**Aim of the exercise**. From the entries below, output the line with "foldl (λ byPath" and each following line up to and including the line with "let '(hit, allowed, unmatched) := acc in", exactly as written.

Saved entries:

(* ===== verification/Coverage.v ===== *)
(** [cmd/pve-schemadiff/coverage]: the normal form in which a mock route and an API
    endpoint are compared, the table that assigns path families to services, and the
    annotations file. *)

From S2P Require Import Prelude Json JsonText Pverr SchemaDiff.
From Stdlib Require Import ZArith Lia Ascii.
From stdpp Require Import options.

(** ** Normal forms *)

(* go: cmd/pve-schemadiff/coverage/normalize.go#apiPrefix *)
Definition apiPrefix : string := "/api2/json".

(** Every [{...}] loses what it encloses. [inside] is the state between an opening
    brace, which some closing brace follows, and that brace. *)
(* go: cmd/pve-schemadiff/coverage/normalize.go#L14-L18:wildcard *)
Fixpoint erase (inside : bool) (s : string) : string :=
  match s with
  | "" => ""
  | String c s' =>
      if inside then erase (negb (bool_decide (c = "}"%char))) s'
      else if bool_decide (c = "{"%char) && negb (no_byte "}" s') then "{}" +:+ erase true s'
      else String c (erase false s')
  end.

(* go: cmd/pve-schemadiff/coverage/normalize.go#Key *)
Record Key := { k_Method : string; k_Path : string }.
#[export] Instance Key_eq_dec : EqDecision Key.
Proof. solve_decision. Defined.
#[export] Instance Key_countable : Countable Key.
Proof.
  refine (inj_countable' (λ k, (k_Method k, k_Path k)) (λ p, {| k_Method := p.1; k_Path := p.2 |}) _). by intros [].
Defined.

(* go: cmd/pve-schemadiff/coverage/normalize.go#Key.String *)
Definition Key_String (k : Key) : string := k_Method k +:+ " " +:+ k_Path k.
(* go: cmd/pve-schemadiff/coverage/normalize.go#NormalizePath *)
Definition NormalizePath (path : string) : string := erase false (trim_prefix path apiPrefix).

(** [%q] of a text: quotes, backslashes and control characters are escaped. *)
Fixpoint quote_escape (s : string) : string :=
  match s with
  | "" => ""
  | String c s' =>
      let n := nat_of_ascii c in
      (if n =? 34 then String "\" (String c "") else if n =? 92 then "\\"
       else if n =? 7 then "\a" else if n =? 8 then "\b" else if n =? 9 then "\t" else if n =? 10 then "\n"
       else if n =? 11 then "\v" else if n =? 12 then "\f" else if n =? 13 then "\r"
       else if (n <? 32) || (n =? 127) then "\x" +:+ String (hex_lower (n / 16)) (String (hex_lower (n mod 16)) "")
       else String c "") +:+ quote_escape s'
  end.
Definition go_quote (s : string) : string := quote_byte +:+ quote_escape s +:+ quote_byte.

(** [strings.ToUpper] on ASCII; a verb holds no other letters. *)
Definition upper_byte (c : ascii) : ascii := if byte_in 97 122 c then ascii_of_nat (nat_of_ascii c - 32) else c.
Fixpoint to_upper (s : string) : string :=
  match s with "" => "" | String c s' => String (upper_byte c) (to_upper s') end.

Definition want_pattern : string := "want " +:+ quote_byte +:+ "METHOD /path" +:+ quote_byte.
(* go: cmd/pve-schemadiff/coverage/normalize.go#ParsePattern *)
Definition ParsePattern (pattern : string) : goerr + Key :=
  match cut_byte " " (trim_space pattern) with
  | None => inl (GText ("coverage: route pattern " +:+ go_quote pattern +:+ " has no method: " +:+ want_pattern))
  | Some (method, path) =>
      let path := trim_space path in
      if (method =s "") || negb (has_prefix path "/") then
        inl (GText ("coverage: route pattern " +:+ go_quote pattern +:+ " is malformed: " +:+ want_pattern))
      else inr {| k_Method := to_upper method; k_Path := NormalizePath path |}
  end.

(* go: cmd/pve-schemadiff/coverage/normalize.go#EndpointKey *)
Definition EndpointKey (ep : Endpoint) : Key :=
  {| k_Method := to_upper (ep_Method ep); k_Path := NormalizePath (ep_Path ep) |}.

(* go: cmd/pve-schemadiff/coverage/normalize.go#ParsePatterns *)
Fixpoint ParsePatterns (patterns : list string) : goerr + list Key :=
  match patterns with
  | [] => inr []
  | p :: ps =>
      match ParsePattern p with
      | inl err => inl err
      | inr k => match ParsePatterns ps with inl err => inl err | inr ks => inr (k :: ks) end
      end
  end.

(** ** Services *)

(* go: cmd/pve-schemadiff/coverage/service.go#Unassigned *)
Definition Unassigned : string := "unassigned".
(* go: cmd/pve-schemadiff/coverage/service.go#serviceRule *)
Record serviceRule := { r_prefix : string; r_service : string; r_exact : bool }.
Definition family (p s : string) : serviceRule := {| r_prefix := p; r_service := s; r_exact := false |}.
Definition exact (p s : string) : serviceRule := {| r_prefix := p; r_service := s; r_exact := true |}.

(* go: cmd/pve-schemadiff/coverage/service.go#serviceRules *)
Definition serviceRules : list serviceRule :=
  [family "/version" "version"; family "/nodes/{}/tasks" "tasks"; family "/cluster/tasks" "tasks";
   family "/nodes/{}/qemu" "qemu"; family "/cluster/qemu" "qemu"; family "/nodes/{}/lxc" "lxc";
   family "/storage" "storage"; family "/nodes/{}/storage" "storage"; family "/nodes/{}/disks" "storage";
   family "/nodes/{}/scan" "storage"; family "/nodes/{}/aplinfo" "storage";
   family "/nodes/{}/query-url-metadata" "storage"; family "/nodes/{}/query-oci-repo-tags" "storage";
   family "/cluster/ha" "ha"; family "/cluster/replication" "ha"; family "/nodes/{}/replication" "ha";
   family "/cluster/sdn" "sdn"; family "/nodes/{}/sdn" "sdn"; family "/cluster/firewall" "firewall";
   family "/nodes/{}/firewall" "firewall"; exact "/cluster" "cluster"; family "/cluster/config" "cluster";
   family "/cluster/options" "cluster"; family "/cluster/resources" "cluster"; family "/cluster/status" "cluster";
   family "/cluster/log" "cluster"; family "/cluster/nextid" "cluster"; family "/access" "access";
   exact "/nodes" "nodes"; exact "/nodes/{}" "nodes"; family "/nodes/{}/network" "nodes";
   family "/nodes/{}/apt" "nodes"; family "/nodes/{}/certificates" "nodes"; family "/cluster/acme" "nodes";
   family "/nodes/{}/services" "nodes"; family "/nodes/{}/dns" "nodes"; family "/nodes/{}/hosts" "nodes";
   family "/nodes/{}/time" "nodes"; family "/nodes/{}/subscription" "nodes"; family "/nodes/{}/syslog" "nodes";
   family "/nodes/{}/journal" "nodes"; family "/nodes/{}/report" "nodes"; family "/nodes/{}/execute" "nodes";
   family "/nodes/{}/config" "nodes"; family "/nodes/{}/hardware" "nodes"; family "/nodes/{}/capabilities" "nodes";
   family "/nodes/{}/version" "nodes"; family "/nodes/{}/wakeonlan" "nodes"; family "/nodes/{}/startall" "nodes";
   family "/nodes/{}/stopall" "nodes"; family "/nodes/{}/suspendall" "nodes"; family "/nodes/{}/migrateall" "nodes";
   family "/cluster/ceph" "ceph"; family "/nodes/{}/ceph" "ceph"; family "/cluster/backup" "pbs";
   family "/cluster/backup-info" "pbs"; family "/nodes/{}/vzdump" "pbs"; family "/cluster/metrics" "metrics";
   family "/nodes/{}/rrd" "metrics"; family "/nodes/{}/rrddata" "metrics"; family "/nodes/{}/status" "metrics";
   family "/nodes/{}/netstat" "metrics"; family "/nodes/{}/vncshell" "console";
   family "/nodes/{}/vncwebsocket" "console"; family "/nodes/{}/spiceshell" "console";
   family "/nodes/{}/termproxy" "console"].

(* go: cmd/pve-schemadiff/coverage/service.go#serviceRule.matches *)
Definition matches (r : serviceRule) (path : string) : bool :=
  if r_exact r then path =s r_prefix r else
  has_prefix path (r_prefix r) &&
  let rest := drop_str (String.length (r_prefix r)) path in (rest =s "") || has_prefix rest "/".

(** The best rule so far, and the length of its prefix (none at the start). *)
(* go: cmd/pve-schemadiff/coverage/service.go#L147-L153:ServiceFor *)
Definition better (path : string) (best : string * Z) (r : serviceRule) : string * Z :=
  if (Z.of_nat (String.length (r_prefix r)) <=? best.2)%Z || negb (matches r path) then best
  else (r_service r, Z.of_nat (String.length (r_prefix r))).
(* go: cmd/pve-schemadiff/coverage/service.go#ServiceFor *)
Definition ServiceFor (path : string) : string := (foldl (better path) (Unassigned, -1)%Z serviceRules).1.

(* go: cmd/pve-schemadiff/coverage/service.go#Services *)
Definition Services : list string :=
  let out := foldl (λ out r, if bool_decide (r_service r ∈ out) then out else out ++ [r_service r]) [] serviceRules in
  merge_sort String.le out ++ [Unassigned].

(** ** Annotations *)

(* go: cmd/pve-schemadiff/coverage/annotations.go#BaselineInfo *)
Record BaselineInfo := { bi_PVEVersion : string; bi_Source : string; bi_Captured : string }.
(* go: cmd/pve-schemadiff/coverage/annotations.go#Stub *)
Record Stub := { st_Path : string; st_Reason : string }.
(* go: cmd/pve-schemadiff/coverage/annotations.go#OutOfScope *)
Record OutOfScope := { os_Prefix : string; os_Reason : string; os_Doc : string }.
(* go: cmd/pve-schemadiff/coverage/annotations.go#AllowedRoute *)
Record AllowedRoute := { ar_Route : string; ar_Reason : string }.
(* go: cmd/pve-schemadiff/coverage/annotations.go#Annotations *)
Record Annotations := {
  an_Baseline : BaselineInfo;
  an_Stubs : list Stub;
  an_SideChannel : list string;
  an_OutOfScope : list OutOfScope;
  an_AllowUnmatchedRoutes : list AllowedRoute
}.
Section build.
Context `{!MapOrder}.
Set Default Proof Using "Type*".

(* go: cmd/pve-schemadiff/coverage/report.go#indexByPath *)
Definition indexByPath (known : gset Key) : gmap string (list string) :=
  merge_sort String.le <$>
    foldl (λ byPath k, push_at (k_Path k) (k_Method k) byPath) ∅ (shuffle 4 (elements known)).

(* go: cmd/pve-schemadiff/coverage/report.go#L173-L177:buildServices *)
Definition service_rows (known covered : gset Key) (ann : Annotations) : gmap string (list Row) :=
  foldl (λ rows k, push_at (ServiceFor (k_Path k)) (classify k (bool_decide (k ∈ covered)) ann) rows) ∅
    (shuffle 5 (elements known)).
(** The sections, and the totals their rows add up to. *)
(* go: cmd/pve-schemadiff/coverage/report.go#buildServices *)
Definition buildServices (known covered : gset Key) (ann : Annotations) : list ServiceReport * Counts :=
  let rows := service_rows known covered ann in
  let out := omap (λ svc, section svc <$> rows !! svc) Services in
  (out, foldl (λ totals sr, foldl add totals (row_State <$> sr_Rows sr)) no_counts out).

(** The loop over the mock's routes: the keys of the annotations that were hit, the
    exempted routes and the offenders. *)
(* go: cmd/pve-schemadiff/coverage/report.go#L242-L252:findings *)
Definition route_finding (known : gset Key) (byPath : gmap string (list string)) (ann : Annotations)
    (acc : gset string * list AllowedRoute * list Unmatched) (k : Key) : gset string * list AllowedRoute * list Unmatched :=
  let '(hit, allowed, unmatched) := acc in
  if bool_decide (k ∈ known) then acc else
  match AllowsRoute ann k with
  | Some reason =>
      ({[Key_String k]} ∪ hit, allowed ++ [{| ar_Route := Key_String k; ar_Reason := reason |}], unmatched)
  | None => (hit, allowed, unmatched ++ [{| um_Key := k; um_RealMethods := default [] (byPath !! k_Path k) |}])
  end.

(* go: cmd/pve-schemadiff/coverage/report.go#matchesAny *)
Definition matchesAny (set : gset Key) (prefix : string) : bool :=
  existsb (λ k, matches {| r_prefix := prefix; r_service := ""; r_exact := false |} (k_Path k)) (shuffle 6 (elements set)).

(* go: cmd/pve-schemadiff/coverage/report.go#findings *)
Definition findings (known : gset Key) (byPath : gmap string (list string)) (covered : gset Key) (ann : Annotations) : Findings :=
  let '(allowedHit, allowed, unmatched) :=
    foldl (route_finding known byPath ann) (∅, [], []) (shuffle 7 (elements covered)) in
  {| f_UnmatchedRoutes := merge_sort unmatched_le unmatched;
     f_AllowedRoutes := merge_sort route_le allowed;
     f_StaleStubs := merge_sort String.le (st_Path <$>
       filter (λ s, match ParsePattern (st_Path s) with inr k => bool_decide (k ∉ known) | inl _ => false end = true) (an_Stubs ann));
     f_StaleAllowlist := merge_sort String.le (ar_Route <$>
       filter (λ r, ar_Route r ∉ allowedHit) (an_AllowUnmatchedRoutes ann));
     f_StaleOutOfScope := merge_sort String.le (os_Prefix <$>
       filter (λ o, matchesAny known (os_Prefix o) = false) (an_OutOfScope ann)) |}.

(* go: cmd/pve-schemadiff/coverage/report.go#Build *)
Definition Build (baseline : list Endpoint) (routes : list string) (ann : Annotations) : goerr + CoverageReport :=
  match ParsePatterns routes with
  | inl err => inl err
  | inr routeKeys =>
      let covered : gset Key := list_to_set routeKeys in
      match indexBaseline baseline with
      | inl err => inl err
      | inr known =>
          let byPath := indexByPath known in
          let '(services, totals) := buildServices known covered ann in
          inr {| cr_Baseline := an_Baseline ann; cr_Services := services; cr_Totals := totals;
                 cr_SideChannel := an_SideChannel ann; cr_RouteCount := Z.of_nat (size covered);
                 cr_Findings := findings known byPath covered ann |}
      end
  end.
End build.

(** ** Checks *)

Definition line (s : string) : string := nl +:+ "  " +:+ s.
(* go: cmd/pve-schemadiff/coverage/checks.go#FabricationError.Error *)
Definition FabricationError_Error (routes : list Unmatched) : string :=
  "coverage: " +:+ itoa (Z.of_nat (length routes)) +:+ " mockpve route(s) reference endpoints the baseline does not hold" +:+
  join "" ((λ u, line (Key_String (um_Key u) +:+
    match um_RealMethods u with
    | [] => " — no such path on PVE (fabricated path)"
    | ms => " — PVE serves only " +:+ join ", " ms +:+ " at this path (wrong verb)"
    end)) <$> routes) +:+
  nl +:+ "fix the mock to mirror real PVE, or allowlist the route with a reason in the annotations file".
(* go: cmd/pve-schemadiff/coverage/checks.go#StaleAnnotationsError.Error *)
Definition StaleAnnotationsError_Error (stubs allowlist outOfScope : list string) : string :=
  "coverage: stale annotations (they match nothing; delete them)" +:+
  join "" ((λ s, line ("stubs: " +:+ s +:+ " is not in the baseline")) <$> stubs) +:+
  join "" ((λ s, line ("allow_unmatched_routes: " +:+ s +:+ " is not an unmatched mockpve route")) <$> allowlist) +:+
  join "" ((λ s, line ("out_of_scope: " +:+ s +:+ " matches no baseline endpoint")) <$> outOfScope).

(** [nil] ([None]) or the joined text of what was found. *)
(* go: cmd/pve-schemadiff/coverage/checks.go#Report.Check *)
Definition Check_Report (r : CoverageReport) : option goerr :=
  let f := cr_Findings r in
  let errs :=
    match f_UnmatchedRoutes f with [] => [] | routes => [FabricationError_Error routes] end ++
    match f_StaleStubs f, f_StaleAllowlist f, f_StaleOutOfScope f with
    | [], [], [] => []
    | stubs, allowlist, outOfScope => [StaleAnnotationsError_Error stubs allowlist outOfScope]
    end in
  match errs with [] => None | _ => Some (GText (join nl errs)) end.

(* go: cmd/pve-schemadiff/coverage/checks.go#DriftError *)
Record DriftError := { dr_Path : string; dr_Line : Z; dr_Want : string; dr_Got : string }.
(* go: cmd/pve-schemadiff/coverage/checks.go#DriftError.Error *)
Definition DriftError_Error (e : DriftError) : string :=
  if (dr_Line e =? 0)%Z then
    "coverage: " +:+ dr_Path e +:+ " is stale (length differs); regenerate with `just coverage`"
  else
    "coverage: " +:+ dr_Path e +:+ " is stale at line " +:+ itoa (dr_Line e) +:+ "; regenerate with `just coverage`" +:+
    line ("committed: " +:+ dr_Got e) +:+ line ("expected:  " +:+ dr_Want e).

(** The first pair of lines that differ, numbered from [n]. *)
Fixpoint first_difference (n : Z) (got want : list string) : option (Z * string * string) :=
  match got, want with
  | g :: got, w :: want => if decide (g = w) then first_difference (n + 1) got want else Some (n, g, w)
  | _, _ => None
  end.
(* go: cmd/pve-schemadiff/coverage/checks.go#CheckDrift *)
Definition CheckDrift (path committed regenerated : string) : option DriftError :=
  if committed =s regenerated then None else
  match first_difference 1 (split_byte (ascii_of_nat 10) committed) (split_byte (ascii_of_nat 10) regenerated) with
  | Some (n, got, want) => Some {| dr_Path := path; dr_Line := n; dr_Want := want; dr_Got := got |}
  | None => Some {| dr_Path := path; dr_Line := 0; dr_Want := ""; dr_Got := "" |}
  end.

(** ** Markdown *)

(* go: cmd/pve-schemadiff/coverage/render.go#GeneratedMarker *)
Definition GeneratedMarker : string := "<!-- Generated by `just coverage`. DO NOT EDIT — regenerate instead. -->".

(* go: cmd/pve-schemadiff/coverage/render.go#cell *)
Fixpoint cell (s : string) : string :=
  match s with
  | "" => ""
  | String c s' => if bool_decide (c = "|"%char) then "\|" +:+ cell s' else String c (cell s')
  end.

(** A table row, and lines that each end with a newline. *)
Definition table_row (cells : list string) : string := "| " +:+ join " | " cells +:+ " |" +:+ nl.
Definition lines (l : list string) : string := join "" ((λ s, s +:+ nl) <$> l).
Definition strong (s : string) : string := "**" +:+ s +:+ "**".
Definition code (s : string) : string := "`" +:+ s +:+ "`".

(* go: cmd/pve-schemadiff/coverage/render.go#Report.writeHeader *)
Definition writeHeader (r : CoverageReport) : string :=
  let t := cr_Totals r in
  let b := cr_Baseline r in
  GeneratedMarker +:+ nl +:+ nl +:+ "# Proxmox VE API coverage" +:+ nl +:+ nl +:+
  "The SDK reaches " +:+ strong (itoa (ct_Covered t) +:+ " of " +:+ itoa (ct_Total t) +:+ " endpoints (" +:+ Percent t +:+ ")") +:+
  " in the Proxmox VE " +:+ bi_PVEVersion b +:+ " REST API." +:+ nl +:+ nl +:+
  lines ["The percentage is **not a target**. It is measured against the *entire* REST";
         "API, including surfaces no SDK consumer has asked for; driving it up for its own";
         "sake would mean shipping untested breadth. Read it as a map of what exists, and";
         "use the per-service tables to find whether a specific endpoint is reachable."; ""] +:+
  lines ["| | |"; "|---|---|"] +:+
  table_row ["Measured against";
    "Proxmox VE " +:+ bi_PVEVersion b +:+ " (" +:+ code (bi_Source b) +:+ ", captured " +:+ bi_Captured b +:+ ")"] +:+
  table_row ["Denominator"; itoa (ct_Total t) +:+ " endpoints in `cmd/pve-schemadiff/testdata/baseline.json`"] +:+
  table_row ["Numerator"; itoa (cr_RouteCount r) +:+ " distinct `mockpve` routes (" +:+ itoa (ct_Covered t) +:+
    " matched a real endpoint)"] +:+
  table_row ["Regenerate"; "`just coverage`"] +:+ nl +:+
  lines ["A **covered** endpoint has a `mockpve` route, which by this repo's discipline of";
         "testing every op against `mockpve` means an SDK method drives it. A **stub** is a";
         "deliberate `pverr.ErrUnsupported`, with its reason. **Out of scope** is a decision,";
         "with the document that made it. Everything else is a **gap** — including families";
         "nobody has triaged yet."; ""].

Definition count_cells (c : Counts) : list string :=
  [itoa (ct_Covered c); itoa (ct_Stub c); itoa (ct_OutOfScope c); itoa (ct_Gap c); itoa (ct_Total c); Percent c].
(* go: cmd/pve-schemadiff/coverage/render.go#Report.writeSummary *)
Definition writeSummary (r : CoverageReport) : string :=
  "## Summary" +:+ nl +:+ nl +:+ table_row ["Service"; "Covered"; "Stub"; "Out of scope"; "Gap"; "Total"; "Share"] +:+
  "|---|--:|--:|--:|--:|--:|--:|" +:+ nl +:+
  join "" ((λ s, table_row (sr_Name s :: count_cells (sr_Counts s))) <$> cr_Services r) +:+
  table_row (strong <$> "total" :: count_cells (cr_Totals r)) +:+ nl.

(* go: cmd/pve-schemadiff/coverage/render.go#Report.writeSideChannel *)
Definition writeSideChannel (r : CoverageReport) : string :=
  match cr_SideChannel r with
  | [] => ""
  | l =>
      lines ["## Covered outside REST"; "";
             "PVE serves no endpoint for these; the SDK covers them over the `proxmox/ssh`";
             "side channel, so they appear in no table below."; ""] +:+
      lines ((λ s, "- " +:+ s) <$> l) +:+ nl
  end.

(* go: cmd/pve-schemadiff/coverage/render.go#Report.writeAllowlisted *)
Definition writeAllowlisted (r : CoverageReport) : string :=
  match f_AllowedRoutes (cr_Findings r) with
  | [] => ""
  | l =>
      lines ["## Allowlisted unmatched routes"; "";
             "`mockpve` serves these, but the baseline holds no such endpoint. Each is an";
             "exemption from the fabrication guard, and each is debt: either the baseline is";
             "stale or the route is wrong."; ""; "| Route | Reason |"; "|---|---|"] +:+
      join "" ((λ a, table_row [code (ar_Route a); cell (ar_Reason a)]) <$> l) +:+ nl
  end.

Definition detail_row (row : Row) : string :=
  table_row [k_Method (row_Key row); code (k_Path (row_Key row)); state_text (row_State row); cell (row_Note row)].
(* go: cmd/pve-schemadiff/coverage/render.go#Report.writeServices *)
Definition writeServices (r : CoverageReport) : string :=
  "## Per-service detail" +:+ nl +:+
  join "" ((λ s, nl +:+ "### " +:+ sr_Name s +:+ nl +:+ nl +:+
    itoa (ct_Covered (sr_Counts s)) +:+ " of " +:+ itoa (ct_Total (sr_Counts s)) +:+ " covered (" +:+
    Percent (sr_Counts s) +:+ ")" +:+ nl +:+ nl +:+
    table_row ["Method"; "Path"; "State"; "Note"] +:+ "|---|---|---|---|" +:+ nl +:+
    join "" (detail_row <$> sr_Rows s)) <$> cr_Services r).

(* go: cmd/pve-schemadiff/coverage/render.go#Report.Markdown *)
Definition Markdown (r : CoverageReport) : string :=
  writeHeader r +:+ writeSummary r +:+ writeSideChannel r +:+ writeAllowlisted r +:+ writeServices r.

(** ** Walk orders do not matter *)

Lemma push_fold {A K} (f : K → string) (g : K → A) (l : list K) s :
  foldl (λ m k, push_at (f k) (g k) m) ∅ l !! s =
  match g <$> filter (λ k, f k = s) l with [] => None | xs => Some xs end.
Proof.
  induction l as [|k l IH] using rev_ind; [done|]. rewrite foldl_app. cbn [foldl]. unfold push_at at 1.
  rewrite filter_app, fmap_app. destruct (decide (f k = s)) as [<-|Hne].
  - rewrite lookup_insert_eq, IH, filter_cons, decide_True by done. cbn. by destruct (g <$> _).
  - rewrite lookup_insert_ne, IH, filter_cons, decide_False by done. cbn. by rewrite app_nil_r.
Qed.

**Answer space**.
    foldl (λ byPath k, push_at (k_Path k) (k_Method k) byPath) ∅ (shuffle 4 (elements known)).

(* go: cmd/pve-schemadiff/coverage/report.go#L173-L177:buildServices *)
Definition service_rows (known covered : gset Key) (ann : Annotations) : gmap string (list Row) :=
  foldl (λ rows k, push_at (ServiceFor (k_Path k)) (classify k (bool_decide (k ∈ covered)) ann) rows) ∅
    (shuffle 5 (elements known)).
(** The sections, and the totals their rows add up to. *)
(* go: cmd/pve-schemadiff/coverage/report.go#buildServices *)
Definition buildServices (known covered : gset Key) (ann : Annotations) : list ServiceReport * Counts :=
  let rows := service_rows known covered ann in
  let out := omap (λ svc, section svc <$> rows !! svc) Services in
  (out, foldl (λ totals sr, foldl add totals (row_State <$> sr_Rows sr)) no_counts out).

(** The loop over the mock's routes: the keys of the annotations that were hit, the
    exempted routes and the offenders. *)
(* go: cmd/pve-schemadiff/coverage/report.go#L242-L252:findings *)
Definition route_finding (known : gset Key) (byPath : gmap string (list string)) (ann : Annotations)
    (acc : gset string * list AllowedRoute * list Unmatched) (k : Key) : gset string * list AllowedRoute * list Unmatched :=
  let '(hit, allowed, unmatched) := acc in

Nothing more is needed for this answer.